Joke Collection Website - Mood Talk - Funny copywriting to make you feel better

Funny copywriting to make you feel better

1. You are only twenty years old. It is normal not to meet someone you like. If you don’t meet someone you like when you are thirty, don’t worry. You will get used to it in ten years at most.

2. I drank a cup of espresso coffee at Starbucks at night, but now I can’t sleep. It hurts to think about how expensive it is.

3. As someone who has been there, my advice to young people is: don’t come here.

4. Let’s talk about the things you wanted to do in high school but failed to do. God’s reply: I have a heart to go to Tsinghua University, but God has arranged for me to study Lan Xiang.

5. Palmist Master: Your palms are big, you must be lonely. Me: Huh? You can see this, why? Palmist Master: Because the bigger the palm, the lonelier it becomes.

6. You two seem to be a perfect match. Yue Lao has done a good job in sorting garbage.

7. I like to hide things, just like I have nine partners, and you don’t know any of them.

8. How many years have passed, the only thing that remains unchanged is the desire to get rich.

9. I thought the spark between us was love, but unexpectedly, it was Qiuku.

10. You must study hard and don’t just eat and drink with a cute face like me.

11. I am a sheep. Today, I was shorn, and then I lost my wool.

12. Sometimes punctuation is really important. Just now a girl posted a selfie and I commented that it looked nice. Then I originally wanted to add an exclamation mark, but then I accidentally clicked a question mark and sent it. Now I’m stuck with her comment. I was blocked and added to more than ten discussion groups.

13. There is no labor on Labor Day, and there is no lover on Valentine’s Day. Fortunately, I am still a bachelor on Singles’ Day.

14. In the past, as long as the feelings were true, age did not matter. But now, as long as the feelings are true, gender is not an issue.

15. Gradually, I understood a truth. It is often those humble restaurants where you can eat real delicious food. And I can't afford those hotels with gorgeous decorations, exquisite cooking, and attentive service.

16. Time is like a butcher's knife. This is true for those who are beautiful. For those who are ugly, time has nothing to do with them.

17. I was on the phone with my boyfriend yesterday, but for some reason the call was suddenly disconnected. After a while, the guy called me again. Before I could say anything, he said: Can you lose weight? Tell me yourself, how many times have you done this month? His smiling face touched the hang-up button!

18. What can we learn from cows, hippos and elephants? It's impossible to lose weight just by eating a vegetarian diet, eating salads, and walking.

19. This kind of weather is not suitable for going to work or going to school. It is only suitable for lying under the quilt.
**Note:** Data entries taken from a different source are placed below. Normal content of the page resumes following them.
(** ** Concrete runs *)

#[local] Instance policyState_eq_dec : EqDecision policyState.
Proof. solve_decision. Defined.
#[local] Program Instance policyState_countable : Countable policyState :=
  inj_countable'
    (λ p, (Paused p, HostIdentity p, HostReviewRequired p, OverdueGraceMinutes p, HeartbeatURL p, LastHeartbeatAt p, HeartbeatError p, Overdue p, PolicyError p))
    (λ '(a, b, c, d, e, f, g, h, i), mkPolicy a b c d e f g h i) _.
Next Obligation. by intros []. Qed.

#[local] Program Instance demo_text : PolicyText := {
  policy_text p := bits_text (encode (with_error p ""));
  policy_parse s := decode (text_bits s) }.
Next Obligation. intros [] He. cbn -[encode decode]. rewrite text_bits_text, decode_encode. cbn in He. by subst. Qed.
Next Obligation. done. Qed.
Next Obligation.
  intros p E. assert (free_of "n" (trim_space (bits_text (encode (with_error p "")))) = true) as H; [|by rewrite E in H].
  apply free_of_trim. generalize (encode (with_error p "")). intros q. by induction q.
Qed.
Definition demoParse (url : string) : option url_parts := Some (mkURL "https" "monitor.example.org" false "").
Definition demoPolicy : policyState := mkPolicy false "host_a" false 60 "" None "" ∅ "".
Definition demoPolicyDB (text : string) : DB :=
  mkDB None ∅ {[policySettingKey := mkSettingRow text ""]} ∅ ∅ ∅ ∅ ∅.

(** An operator tries to resume without acknowledging the new host. *)
Definition demoResume : PolicyInput := mkInput false false 60 None false.

Lemma demo_stored : storedPolicy (demoPolicyDB (policy_text demoPolicy)) = Some demoPolicy.
Proof. vm_compute. reflexivity. Qed.

Lemma corrupt_policy_preserved_witness : SchedulingPaused (ps_guard (restarted (λ _, defaultPolicy) (None, None) 0 "host_a" true None "" (demoPolicyDB "null"))) = true.
Proof.
  refine (proj1 (proj2 (corrupt_policy_preserved (λ _, defaultPolicy) demoParse (None, None) 0 "host_a" true None "" (demoPolicyDB "null")
    (mkSettingRow "null" "") _ eq_refl eq_refl (rtc_refl _ _)))).
Defined.

Lemma new_host_paused_witness :
  let s0 := restarted (λ _, defaultPolicy) (None, None) 0 "host_b" true None "" (demoPolicyDB (policy_text demoPolicy)) in
  SchedulingPaused (SavePolicy demoParse None 1 "host_b" demoResume (ps_guard s0)).2 = true.
Proof.
  cbn zeta. set (s0 := restarted _ _ _ _ _ _ _ _).
  apply (new_host_paused (λ _, defaultPolicy) demoParse (λ i, i = demoResume) (λ h, h = "host_b") (None, None) 0 "host_b" true None ""
    (demoPolicyDB (policy_text demoPolicy)) demoPolicy (mkPS (SavePolicy demoParse None 1 "host_b" demoResume (ps_guard s0)).2 (ps_inflight s0))).
  - intros ? ->. reflexivity.
  - intros ? ->. discriminate.
  - exact demo_stored.
  - discriminate.
  - discriminate.
  - apply rtc_once. fold s0. exact (ps_save _ _ _ _ None 1 "host_b" demoResume s0 eq_refl).
Defined.

Lemma SavePolicy_atomic_witness :
  let g := mkGuard demoPolicy None "" (demoPolicyDB "") in
  storedPolicy (g_db (SavePolicy demoParse None 1 "host_a" demoResume g).2) = Some demoPolicy.
Proof. exact (proj1 (SavePolicy_atomic demoParse None 1 "host_a" demoResume (mkGuard demoPolicy None "" (demoPolicyDB "")))). Defined.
20. Do all children grow upside down now? Elementary school student: "Grandson, your grandpa and I are here." Middle and high school students: "Kid, be careful, daddy, I'll ask someone to beat you." College student: "I'm scared to death. Is the baby angry?"

21. When one or two people said I was ugly, I didn’t take it seriously, but when more and more people said I was ugly, I understood the seriousness of the matter: there are really more and more liars nowadays.

22. A friend had a cold and went to the hospital to get an intravenous drip. The nurse’s hands kept shaking when she was inserting the needle, so the friend asked her: "My dear, are you a novice?" The nurse said: "No. "The guy got angry when he heard it: "You're not a newbie, why don't you shake your hair!" The nurse said aggrievedly: "I was in a hurry to go out this morning."

23. I used to raise it. He had a dog, and when he was getting older, looking into his eyes, he was full of reluctance and sadness. The day he died, I cried all night. Now I have raised a tortoise, and he will still be alive when I die. I want to leave my sorrow to the tortoise.

24. Growing up, I didn’t learn anything else, but I mastered a special skill. I can sleep without sleeping pills during the day, and I can be excited without stimulants at night.

25. I am already drifting, with no debt, no mortgage, and no beloved woman. With 3,500 a month, you can still eat pork and drink some wine every now and then.

I seem to be quite satisfied watching movies and playing games alone on weekends.

26. Some people test by strength, some people test by eyesight, but I test by imagination.

27. I tried to be an interesting person, but then I went astray and became a funny person.